* [Given records]

※

Section attempt.
Context {Plan : Type} (family : FlashFamily) (get : FamilyPlan -> option Plan) (validate : FlashPlan -> Status)
  (Setup : Plan -> result Error KlineConfig) (Run : Plan -> FlashPlan -> M (result Error FlashExecutionResult)).
Lemma moves_attempt m m' plan w config r :
  get (family_plan (fields_ plan)) = Some w -> Family plan = family -> validate plan = Ok tt -> Setup w = Ok config ->
  moves m (Run w plan) (Ok r) m' -> moves m (Kline.BoundAttempt_Run (Kline.FamilyExecutor family get validate Setup Run) plan) (Ok r) m'.
Proof.
  intros Hg Hf Hv Hs Hrun. unfold Kline.BoundAttempt_Run, Kline.ExecuteWithTransportGuard, Kline.FamilyExecutor.
  cbn [Kline.TransportSetup Kline.BeforeTransportConfigure Kline.BeforeTransportOpen Kline.Execute].
  unfold CheckFamily. rewrite decide_True by done. cbn [result_bind]. rewrite Hv. cbn [result_bind]. rewrite Hg, Hs.
  apply (moves_bind _ m _ _ _ (Ok tt)).
  - eapply (moves_try _ m _ _ _ tt); [eapply moves_bind; [apply moves_Cancelled|]|].
    + eapply moves_try; [apply moves_ret|]. intros t <-. eexists. split; [reflexivity|]. by rewrite ku_mem_snoc.
    + eapply moves_try; [apply moves_ret|]. intros t <-. eexists. split; [reflexivity|]. by rewrite ku_mem_snoc.
  - apply (moves_bind _ m' _ _ _ (Ok r)); [eapply moves_bind; [apply moves_Cancelled|exact Hrun]|].
    apply (moves_bind _ m' _ _ _ (Ok tt)); [|apply moves_ret]. intros t <-. eexists. split; [reflexivity|]. by rewrite ku_mem_snoc.
Qed.
End attempt.
Definition write_result : FlashExecutionResult := {| res_operation := kWrite; read_bytes := None; rom_id := None |}.
Definition read_result (rom : list Z) : FlashExecutionResult := {| res_operation := kRead; read_bytes := Some rom; rom_id := Some id_text |}.
Abbreviation flash := (kline_flash (kline_decrypt f)).
Lemma hitachi_admitted op protocol mcu img plan :
  HitachiM32rKline.Build op protocol mcu img = Ok plan -> Family plan = kSubaruHitachiM32rKline /\ HitachiM32rKline.Validate plan = Ok tt.
Proof.
  intros Hb. destruct (kline_window_built 11 KlHitachi _ _ _ _ _ ltac:(by left) Hb) as (e & [= <-] & _ & Hp & _).
  split; [by rewrite Hp|exact (BuildSingleWindowPlan_valid _ _ _ _ _ _ _ Hb)].
Qed.
Lemma mitsu_admitted op protocol mcu img plan :
  MitsuM32rKline.Build op protocol mcu img = Ok plan -> Family plan = kSubaruMitsuM32rKline /\ MitsuM32rKline.Validate plan = Ok tt.
Proof.
  intros Hb. destruct (kline_window_built 10 KlMitsu _ _ _ _ _ ltac:(right; by left) Hb) as (e & [= <-] & _ & Hp & _).
  split; [by rewrite Hp|exact (BuildSingleWindowPlan_valid _ _ _ _ _ _ _ Hb)].
Qed.
Lemma moves_hitachi_write protocol mcu image plan m :
  HitachiM32rKline.Build kWrite protocol mcu (Some image) = Ok plan ->
  moves m (kline_attempt KlHitachi plan) (Ok write_result) (fold_left flash (kline_rest KlHitachi image) m).
Proof.
  intros Hb. destruct (hitachi_admitted _ _ _ _ _ Hb) as [Hf Hv]. destruct (hitachi_built _ _ _ _ _ Hb) as (Ho & Hg & Himg).
  destruct (Himg image eq_refl eq_refl) as [_ Hi]. apply (moves_attempt _ _ _ _ _ _ _ _ _ _ _ Hg Hf Hv eq_refl).
  unfold HitachiKline.Run. rewrite bool_decide_false by (rewrite Ho; done). eapply moves_try; [apply moves_Header|].
  eapply moves_try; [apply moves_PrepareWrite|]. eapply moves_try; [apply moves_WriteRom|]. rewrite Hi. apply moves_ret.
Qed.
Lemma moves_mitsu_write protocol mcu image plan m :
  MitsuM32rKline.Build kWrite protocol mcu (Some image) = Ok plan ->
  moves m (kline_attempt KlMitsu plan) (Ok write_result) (fold_left flash (kline_rest KlMitsu image) m).
Proof.
  intros Hb. destruct (mitsu_admitted _ _ _ _ _ Hb) as [Hf Hv]. destruct (mitsu_built _ _ _ _ _ Hb) as (Ho & Hg & Hr & Himg).
  destruct (Himg image eq_refl eq_refl) as [_ Hi]. apply (moves_attempt _ _ _ _ _ _ _ _ _ _ _ Hg Hf Hv eq_refl).
  unfold MitsuKline.Run, MitsuKline.ExecuteOpenTransport. rewrite bool_decide_false by (rewrite Ho; done). eapply moves_try; [apply moves_Header|].
  eapply moves_bind; [apply moves_Log|]. eapply moves_try; [apply moves_Handshake|]. eapply moves_bind; [apply moves_Log|].
  eapply moves_try; [by apply moves_mitsu_WriteRom|]. rewrite Hi, Ho. apply moves_ret.
Qed.
Lemma moves_hitachi_read protocol mcu img plan m :
  f = KlHitachi -> HitachiM32rKline.Build kRead protocol mcu img = Ok plan -> holds_bytes m 0 0x80000 ->
  moves m (kline_attempt KlHitachi plan) (Ok (read_result (map m (seqZ 0 0x80000)))) m.
Proof.
  intros Ef Hb Hm. destruct (hitachi_admitted _ _ _ _ _ Hb) as [Hf Hv]. destruct (hitachi_built _ _ _ _ _ Hb) as (Ho & Hg & _).
  apply (moves_attempt _ _ _ _ _ _ _ _ _ _ _ Hg Hf Hv eq_refl). unfold HitachiKline.Run. rewrite bool_decide_true by done.
  eapply moves_try; [apply moves_Header|]. eapply moves_try; [apply moves_PrepareRead|].
  eapply moves_try; [apply (moves_read _ _ _ 0 []); [done|done|by vm_compute|by vm_compute]|]. apply moves_ret.
Qed.
Lemma moves_mitsu_read_attempt protocol mcu img plan m :
  f = KlMitsu -> MitsuM32rKline.Build kRead protocol mcu img = Ok plan -> holds_bytes m 0x8000 0x78000 ->
  moves m (kline_attempt KlMitsu plan) (Ok (read_result (kline_unread KlMitsu ++ map m (seqZ 0x8000 0x78000)))) m.
Proof.
  intros Ef Hb Hm. destruct (mitsu_admitted _ _ _ _ _ Hb) as [Hf Hv]. destruct (mitsu_built _ _ _ _ _ Hb) as (Ho & Hg & Hr & _).
  apply (moves_attempt _ _ _ _ _ _ _ _ _ _ _ Hg Hf Hv eq_refl). unfold MitsuKline.Run, MitsuKline.ExecuteOpenTransport.
  rewrite bool_decide_true by done. eapply moves_try; [apply moves_Header|]. eapply moves_bind; [apply moves_Log|].
  eapply moves_try; [apply moves_Handshake|]. eapply moves_bind; [apply moves_Log|]. rewrite Hr, Ho. eapply moves_try; [|apply moves_ret].
  eapply moves_try; [apply (moves_mitsu_read _ _ 0); [done|done|by vm_compute|by vm_compute]|]. eapply moves_bind; [apply moves_Log|]. apply moves_ret.
Qed.
End unit.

※

* [What to produce] Could you copy every line from the records that mentions the word "FlashExecutionResult"?

* [Answer space]
  (Setup : Plan -> result Error KlineConfig) (Run : Plan -> FlashPlan -> M (result Error FlashExecutionResult)).
Definition write_result : FlashExecutionResult := {| res_operation := kWrite; read_bytes := None; rom_id := None |}.
Definition read_result (rom : list Z) : FlashExecutionResult := {| res_operation := kRead; read_bytes := Some rom; rom_id := Some id_text |}.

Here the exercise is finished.